*** Opening of DATA ***

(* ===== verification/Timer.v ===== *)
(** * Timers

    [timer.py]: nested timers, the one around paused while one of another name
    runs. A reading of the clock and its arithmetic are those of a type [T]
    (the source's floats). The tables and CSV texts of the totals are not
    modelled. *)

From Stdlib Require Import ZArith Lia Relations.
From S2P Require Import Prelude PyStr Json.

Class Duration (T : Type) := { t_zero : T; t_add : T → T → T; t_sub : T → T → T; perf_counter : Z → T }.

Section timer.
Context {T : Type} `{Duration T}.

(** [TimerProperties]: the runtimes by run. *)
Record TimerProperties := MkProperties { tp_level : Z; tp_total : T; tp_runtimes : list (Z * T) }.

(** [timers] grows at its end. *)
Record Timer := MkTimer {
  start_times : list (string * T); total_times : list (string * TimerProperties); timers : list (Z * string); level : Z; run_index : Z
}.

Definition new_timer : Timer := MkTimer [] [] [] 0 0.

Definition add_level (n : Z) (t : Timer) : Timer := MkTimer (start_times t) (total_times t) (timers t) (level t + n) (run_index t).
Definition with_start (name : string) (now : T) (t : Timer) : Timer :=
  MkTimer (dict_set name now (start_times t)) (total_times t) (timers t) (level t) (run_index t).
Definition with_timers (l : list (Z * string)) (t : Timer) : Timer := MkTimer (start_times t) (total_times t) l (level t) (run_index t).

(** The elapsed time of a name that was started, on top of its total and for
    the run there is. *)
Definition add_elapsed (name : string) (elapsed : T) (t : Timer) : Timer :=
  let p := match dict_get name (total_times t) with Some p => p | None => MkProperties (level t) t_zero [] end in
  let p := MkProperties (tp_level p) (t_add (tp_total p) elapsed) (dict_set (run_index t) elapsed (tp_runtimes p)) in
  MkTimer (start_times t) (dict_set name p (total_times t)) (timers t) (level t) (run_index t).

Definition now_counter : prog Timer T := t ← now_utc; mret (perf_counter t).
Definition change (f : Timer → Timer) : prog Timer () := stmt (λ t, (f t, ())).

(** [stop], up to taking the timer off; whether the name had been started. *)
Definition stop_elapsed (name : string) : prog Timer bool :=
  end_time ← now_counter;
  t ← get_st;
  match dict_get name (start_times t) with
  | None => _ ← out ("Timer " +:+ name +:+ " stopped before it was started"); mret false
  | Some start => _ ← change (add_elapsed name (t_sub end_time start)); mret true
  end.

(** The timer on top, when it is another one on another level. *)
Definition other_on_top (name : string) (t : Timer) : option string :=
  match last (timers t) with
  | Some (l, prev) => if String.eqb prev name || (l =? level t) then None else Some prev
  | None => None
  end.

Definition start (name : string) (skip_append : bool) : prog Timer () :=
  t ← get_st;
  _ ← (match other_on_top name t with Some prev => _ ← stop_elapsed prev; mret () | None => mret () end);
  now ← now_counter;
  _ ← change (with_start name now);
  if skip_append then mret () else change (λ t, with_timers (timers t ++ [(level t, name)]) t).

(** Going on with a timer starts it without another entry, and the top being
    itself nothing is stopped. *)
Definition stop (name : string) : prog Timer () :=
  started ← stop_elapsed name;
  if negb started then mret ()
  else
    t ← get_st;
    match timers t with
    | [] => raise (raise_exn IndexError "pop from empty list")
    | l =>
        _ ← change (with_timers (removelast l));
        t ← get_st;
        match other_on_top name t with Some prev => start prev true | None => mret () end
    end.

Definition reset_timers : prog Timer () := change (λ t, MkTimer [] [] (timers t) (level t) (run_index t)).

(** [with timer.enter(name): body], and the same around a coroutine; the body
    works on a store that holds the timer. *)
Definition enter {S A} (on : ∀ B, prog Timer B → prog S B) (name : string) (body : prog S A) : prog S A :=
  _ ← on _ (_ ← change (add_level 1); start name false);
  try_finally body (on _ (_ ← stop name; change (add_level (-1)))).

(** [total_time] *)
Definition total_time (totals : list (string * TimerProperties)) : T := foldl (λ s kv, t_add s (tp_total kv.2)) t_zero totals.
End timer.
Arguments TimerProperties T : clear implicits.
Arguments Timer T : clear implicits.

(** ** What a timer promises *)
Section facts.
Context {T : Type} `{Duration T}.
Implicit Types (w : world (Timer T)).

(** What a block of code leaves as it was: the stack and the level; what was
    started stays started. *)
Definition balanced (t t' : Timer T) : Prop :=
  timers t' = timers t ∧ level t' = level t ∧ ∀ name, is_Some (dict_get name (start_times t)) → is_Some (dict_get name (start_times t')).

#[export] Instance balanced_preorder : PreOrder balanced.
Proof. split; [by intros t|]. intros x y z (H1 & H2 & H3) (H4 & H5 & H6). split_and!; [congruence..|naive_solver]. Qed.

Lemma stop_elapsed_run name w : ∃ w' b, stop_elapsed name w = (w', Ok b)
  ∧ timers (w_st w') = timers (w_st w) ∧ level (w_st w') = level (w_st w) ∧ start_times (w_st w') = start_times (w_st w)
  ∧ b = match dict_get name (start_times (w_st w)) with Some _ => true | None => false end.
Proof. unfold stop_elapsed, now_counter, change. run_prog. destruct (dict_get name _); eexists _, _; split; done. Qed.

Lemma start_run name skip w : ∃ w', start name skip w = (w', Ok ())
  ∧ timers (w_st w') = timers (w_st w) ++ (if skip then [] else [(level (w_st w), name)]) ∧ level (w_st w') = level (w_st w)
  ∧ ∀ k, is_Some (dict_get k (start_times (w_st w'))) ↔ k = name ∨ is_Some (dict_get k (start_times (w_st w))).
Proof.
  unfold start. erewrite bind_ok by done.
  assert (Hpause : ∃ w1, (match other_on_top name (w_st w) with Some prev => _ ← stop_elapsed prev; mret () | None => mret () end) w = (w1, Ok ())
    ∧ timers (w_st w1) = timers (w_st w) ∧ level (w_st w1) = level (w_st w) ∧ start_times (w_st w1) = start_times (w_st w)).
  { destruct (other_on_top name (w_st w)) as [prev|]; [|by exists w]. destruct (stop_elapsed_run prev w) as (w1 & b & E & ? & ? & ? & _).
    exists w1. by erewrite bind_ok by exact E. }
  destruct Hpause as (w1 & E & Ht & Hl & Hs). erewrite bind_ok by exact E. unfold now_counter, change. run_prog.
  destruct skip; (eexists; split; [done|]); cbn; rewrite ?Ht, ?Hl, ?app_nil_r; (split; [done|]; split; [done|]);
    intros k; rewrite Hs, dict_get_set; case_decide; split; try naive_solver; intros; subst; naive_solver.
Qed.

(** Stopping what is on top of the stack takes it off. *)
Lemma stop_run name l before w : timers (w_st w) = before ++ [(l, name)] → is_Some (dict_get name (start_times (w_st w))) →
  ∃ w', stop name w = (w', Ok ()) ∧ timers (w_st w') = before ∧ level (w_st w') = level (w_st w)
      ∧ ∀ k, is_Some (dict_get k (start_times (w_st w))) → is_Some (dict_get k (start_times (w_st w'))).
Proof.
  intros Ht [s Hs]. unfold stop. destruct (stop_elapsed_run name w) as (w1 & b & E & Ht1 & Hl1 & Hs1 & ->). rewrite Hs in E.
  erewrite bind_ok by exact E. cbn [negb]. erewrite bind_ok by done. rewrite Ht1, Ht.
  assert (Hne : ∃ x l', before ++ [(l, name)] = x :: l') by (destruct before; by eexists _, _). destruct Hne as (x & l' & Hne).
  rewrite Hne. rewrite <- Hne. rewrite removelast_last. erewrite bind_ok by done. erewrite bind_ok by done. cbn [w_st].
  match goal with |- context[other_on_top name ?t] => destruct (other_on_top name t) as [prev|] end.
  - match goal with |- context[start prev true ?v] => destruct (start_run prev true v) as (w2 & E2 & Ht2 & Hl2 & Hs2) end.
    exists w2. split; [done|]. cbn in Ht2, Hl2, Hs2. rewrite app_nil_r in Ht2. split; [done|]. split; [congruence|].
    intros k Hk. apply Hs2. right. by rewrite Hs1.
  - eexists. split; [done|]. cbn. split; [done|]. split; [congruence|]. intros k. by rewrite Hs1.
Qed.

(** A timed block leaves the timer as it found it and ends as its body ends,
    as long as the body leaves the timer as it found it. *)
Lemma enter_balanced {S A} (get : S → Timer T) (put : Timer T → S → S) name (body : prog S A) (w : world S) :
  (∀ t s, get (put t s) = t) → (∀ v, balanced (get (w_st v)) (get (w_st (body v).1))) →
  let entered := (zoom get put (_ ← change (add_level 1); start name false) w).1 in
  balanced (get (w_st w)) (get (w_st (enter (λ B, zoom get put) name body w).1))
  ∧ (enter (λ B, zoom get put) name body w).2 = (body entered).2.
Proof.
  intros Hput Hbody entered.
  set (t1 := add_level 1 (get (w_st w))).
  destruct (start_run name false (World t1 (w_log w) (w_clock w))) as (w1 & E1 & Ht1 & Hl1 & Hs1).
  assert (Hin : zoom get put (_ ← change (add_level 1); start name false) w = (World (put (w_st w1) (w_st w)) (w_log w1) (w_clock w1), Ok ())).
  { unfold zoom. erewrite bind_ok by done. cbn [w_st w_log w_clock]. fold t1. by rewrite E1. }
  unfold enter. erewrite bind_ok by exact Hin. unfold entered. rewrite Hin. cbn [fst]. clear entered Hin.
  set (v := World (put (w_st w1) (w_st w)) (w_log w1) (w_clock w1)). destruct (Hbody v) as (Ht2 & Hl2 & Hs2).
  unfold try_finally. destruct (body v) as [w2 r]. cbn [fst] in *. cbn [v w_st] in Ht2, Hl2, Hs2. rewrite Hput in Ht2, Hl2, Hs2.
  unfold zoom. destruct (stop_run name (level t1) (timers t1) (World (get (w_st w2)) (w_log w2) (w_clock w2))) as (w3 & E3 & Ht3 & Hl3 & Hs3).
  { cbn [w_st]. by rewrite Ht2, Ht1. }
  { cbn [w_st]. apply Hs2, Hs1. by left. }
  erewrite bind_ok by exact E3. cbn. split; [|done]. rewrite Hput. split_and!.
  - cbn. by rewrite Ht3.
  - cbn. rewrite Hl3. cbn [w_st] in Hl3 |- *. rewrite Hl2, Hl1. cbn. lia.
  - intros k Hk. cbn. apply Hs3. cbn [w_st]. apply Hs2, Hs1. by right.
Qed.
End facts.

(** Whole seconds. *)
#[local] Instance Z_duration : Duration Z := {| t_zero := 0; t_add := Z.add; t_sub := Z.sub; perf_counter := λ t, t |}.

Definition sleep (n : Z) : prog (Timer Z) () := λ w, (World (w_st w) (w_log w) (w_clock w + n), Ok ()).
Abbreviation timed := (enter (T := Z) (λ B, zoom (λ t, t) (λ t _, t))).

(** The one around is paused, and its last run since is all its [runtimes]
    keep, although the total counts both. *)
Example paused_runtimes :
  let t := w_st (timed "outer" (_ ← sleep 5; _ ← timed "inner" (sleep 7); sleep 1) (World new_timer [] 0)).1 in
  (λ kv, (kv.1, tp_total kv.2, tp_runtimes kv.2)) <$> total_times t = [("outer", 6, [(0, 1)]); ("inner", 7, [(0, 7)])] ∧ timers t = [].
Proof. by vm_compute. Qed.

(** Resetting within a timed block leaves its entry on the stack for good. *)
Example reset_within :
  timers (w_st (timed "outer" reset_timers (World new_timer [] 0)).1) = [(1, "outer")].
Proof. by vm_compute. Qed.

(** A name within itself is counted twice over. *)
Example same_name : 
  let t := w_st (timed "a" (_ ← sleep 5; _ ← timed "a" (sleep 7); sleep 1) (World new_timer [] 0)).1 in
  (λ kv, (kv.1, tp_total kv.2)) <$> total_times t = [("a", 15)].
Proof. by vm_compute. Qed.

*** Close of DATA ***

WHAT THE EXERCISE ASKS: Among the records, find the lines that contain "then" and copy each of them.

RESPONSE TO THE TASK:
  | Some (l, prev) => if String.eqb prev name || (l =? level t) then None else Some prev
  if skip_append then mret () else change (λ t, with_timers (timers t ++ [(level t, name)]) t).
  if negb started then mret ()
  ∧ timers (w_st w') = timers (w_st w) ++ (if skip then [] else [(level (w_st w), name)]) ∧ level (w_st w') = level (w_st w)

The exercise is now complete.